While a molded cable assembly can offer significant advantages over a similar product with a mechanical construction, the art of insert molding remains somewhat of a mystery to cable assembly consumers. While attracted by the potential for a more aesthetically pleasing product that can be sealed from the environment and rendered tamper-proof, the complexity of the insert molding manufacturing process is often overlooked.

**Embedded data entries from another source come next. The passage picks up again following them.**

(** * ty: board monitor and HalfKay engine, embedded in Rocq

    A shallow embedding of the parts of the ty sources that decide the
    behaviour of the board monitor ([libty/monitor.c]), of the Teensy family
    ([src/libty/board_teensy.c]) and of the older board manager
    ([src/board.c]), followed by the properties established about them.

    Conventions.
    - C integers are [Z]; unsigned 64-bit arithmetic wraps modulo [2^64]
      where the code can reach the bound, and a cast to [int] is written
      [to_int].
    - C strings are [string]; a [const char *] that may be [NULL] is an
      [option string].
    - Heap objects that the code compares by address (devices, interfaces,
      boards) carry their address as a [nat]; boards live in a [gmap] from
      addresses to records, because several lists point at the same board.
    - Functions returning an [int] status return [Z]; the places where the
      code builds an error with [ty_error()] return a [ty_err]. *)

From Stdlib Require Import ZArith Ascii String List Bool Lia Sorted.
From stdpp Require Import base decidable option list gmap strings pretty fin_maps sorting.

Local Open Scope Z_scope.

(** ** libc: [strtoull] *)

Module C.

Definition ULLONG_MAX : Z := 2 ^ 64 - 1.
Definition UINT32_MAX : Z := 2 ^ 32 - 1.

(** Unsigned 64-bit wrap-around. *)
Definition u64 (x : Z) : Z := x mod 2 ^ 64.

(** Conversion of an integer to [int] (32-bit two's complement). *)
Definition to_int (x : Z) : Z :=
  let y := x mod 2 ^ 32 in
  if y <? 2 ^ 31 then y else y - 2 ^ 32.

Definition code (c : ascii) : Z := Z.of_nat (nat_of_ascii c).

Definition isspace (c : ascii) : bool :=
  (code c =? 32) || ((9 <=? code c) && (code c <=? 13)).

(** Value of a digit character: [0-9], then letters of either case from 10. *)
Definition digit_value (c : ascii) : option Z :=
  let n := code c in
  if (48 <=? n) && (n <=? 57) then Some (n - 48)
  else if (97 <=? n) && (n <=? 122) then Some (n - 97 + 10)
  else if (65 <=? n) && (n <=? 90) then Some (n - 65 + 10)
  else None.
(** * fixPunctuation.js: full-width punctuation linter

    A shallow embedding of [scripts/fixPunctuation.js] and the proofs of
    its documented properties.

    - JavaScript strings are sequences of UTF-16 code units; every
      character the script handles lies in the Basic Multilingual Plane,
      so a string is a [list N] of code units.
    - The regular expressions of the script are alternations of literal
      character sequences.  A [RegExp] keeps its [source] text and its
      [global] flag, as the JavaScript object does; the matcher reads the
      alternatives off the source by splitting at [|].
    - [String.prototype.replace], [String.prototype.matchAll] and
      [RegExp.prototype.test] follow the ECMAScript algorithms: a scan
      from left to right that tries the alternatives in order at each
      index and resumes after the end of a match.
    - The file system and the console are explicit state, threaded
      through a small monad that also carries [exit] and uncaught
      exceptions.  A write always succeeds; a read fails on a missing
      file.
    - [parseArgv] builds the options object, a map from keys to [true]
      or to the array of paths, and [main] chooses the arguments of
      [iterateFiles] from it.  [join] of [node:path], [__dirname] and
      the result of the glob of [fast-glob] are parameters. *)

From Stdlib Require Import NArith List Ascii String Lia Bool.
From stdpp Require Import gmap strings list.

Import ListNotations.
Local Open Scope nat_scope.
Local Open Scope list_scope.

(** ** Strings *)

(** One UTF-16 code unit. *)
Abbreviation char16 := N (only parsing).
Abbreviation jsstring := (list N) (only parsing).

(** An ASCII literal as a JavaScript string. *)
Definition ofAscii (s : string) : jsstring :=
  List.map N_of_ascii (list_ascii_of_string s).

(** [p] is a prefix of [t] ([t.startsWith(p)]). *)
Fixpoint startsWith (p t : jsstring) : bool :=
  match p, t with
  | [], _ => true
  | _ :: _, [] => false
  | a :: p', b :: t' => N.eqb a b && startsWith p' t'
  end.

(** [t.split(sep)] for a one-character separator: always at least one
    segment, and [n] separators give [n + 1] segments. *)
Fixpoint split (sep : char16) (t : jsstring) : list jsstring :=
  match t with
  | [] => [[]]
  | c :: t' =>
      if N.eqb c sep then [] :: split sep t'
      else match split sep t' with
           | [] => [[c]]
           | seg :: segs => (c :: seg) :: segs
           end
  end.

(** [parts.join(sep)]. *)
Fixpoint Array_join (sep : jsstring) (parts : list jsstring) : jsstring :=
  match parts with
  | [] => []
  | [x] => x
  | x :: rest => x ++ sep ++ Array_join sep rest
  end.

(** ** Regular expressions *)

Record RegExp := mkRegExp { source : jsstring; global : bool }.

(** The characters with a syntactic role in a pattern other than [|]:
    [^ $ \ . * + ? ( ) [ ]]. *)
Definition syntaxCharacters : jsstring :=
  ofAscii "^$\.*+?()[]".

Definition isDigit (c : char16) : bool :=
  (N.leb 48 c && N.leb c 57)%bool.

Fixpoint skipDigits (t : jsstring) : jsstring :=
  match t with
  | [] => []
  | c :: t' => if isDigit c then skipDigits t' else t
  end.

(** The text after an opening brace completes a quantifier: [{n}], [{n,}]
    or [{n,m}], digits only.  Anything else (a space after the comma, for
    one) leaves the brace an ordinary pattern character (ECMAScript
    Annex B, patterns without the [u] flag). *)
Definition bracedQuantifier (t : jsstring) : bool :=
  match t with
  | [] => false
  | c :: _ =>
      isDigit c &&
      match skipDigits t with
      | d :: r =>
          if N.eqb d 125 then true
          else if N.eqb d 44 then
            match skipDigits r with
            | e :: _ => N.eqb e 125
            | [] => false
            end
          else false
      | [] => false
      end
  end.

(** The pattern is an alternation of literal character sequences: it has
    no syntax character and no brace that opens a quantifier.  The matcher
    below is the ECMAScript matcher on such patterns. *)
Fixpoint literalSource (src : jsstring) : bool :=
  match src with
  | [] => true
  | c :: rest =>
      negb (existsb (N.eqb c) syntaxCharacters)
      && (if N.eqb c 123 then negb (bracedQuantifier rest) else true)
      && literalSource rest
  end.

(** The alternatives of a pattern, in source order. *)
Definition alternatives (r : RegExp) : list jsstring :=
  split 124%N (source r).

Many cable assembly engineers who are consumers – but not producers – of molded assemblies are familiar to some degree with conventional molding. In this environment, the goal is the maximization of process speed, which translates directly to bottom-line financial performance. Manufacturing lot sizes are often characterized by long runs, where the same part is produced continuously over a considerable amount of time. The molding machines are usually horizontal in construction, use a closed-cavity approach with auto-ejection of the finished parts, and operate at much higher injection pressures and speeds than an insert-molding process. Additionally, the often-uniform nature of the parts relative to wall thickness, balanced runner systems, and sufficient draft on the molded parts being produced serves to support consistent quality in the face of maximum manufacturing speed. The ability to optimize tool cooling, standardize mounting, and implement automated processes is also a major differentiator between the conventional horizontal molding and vertical insert molding approaches. The result, all things equal, is a much higher production rate for finished parts in a conventional molding process.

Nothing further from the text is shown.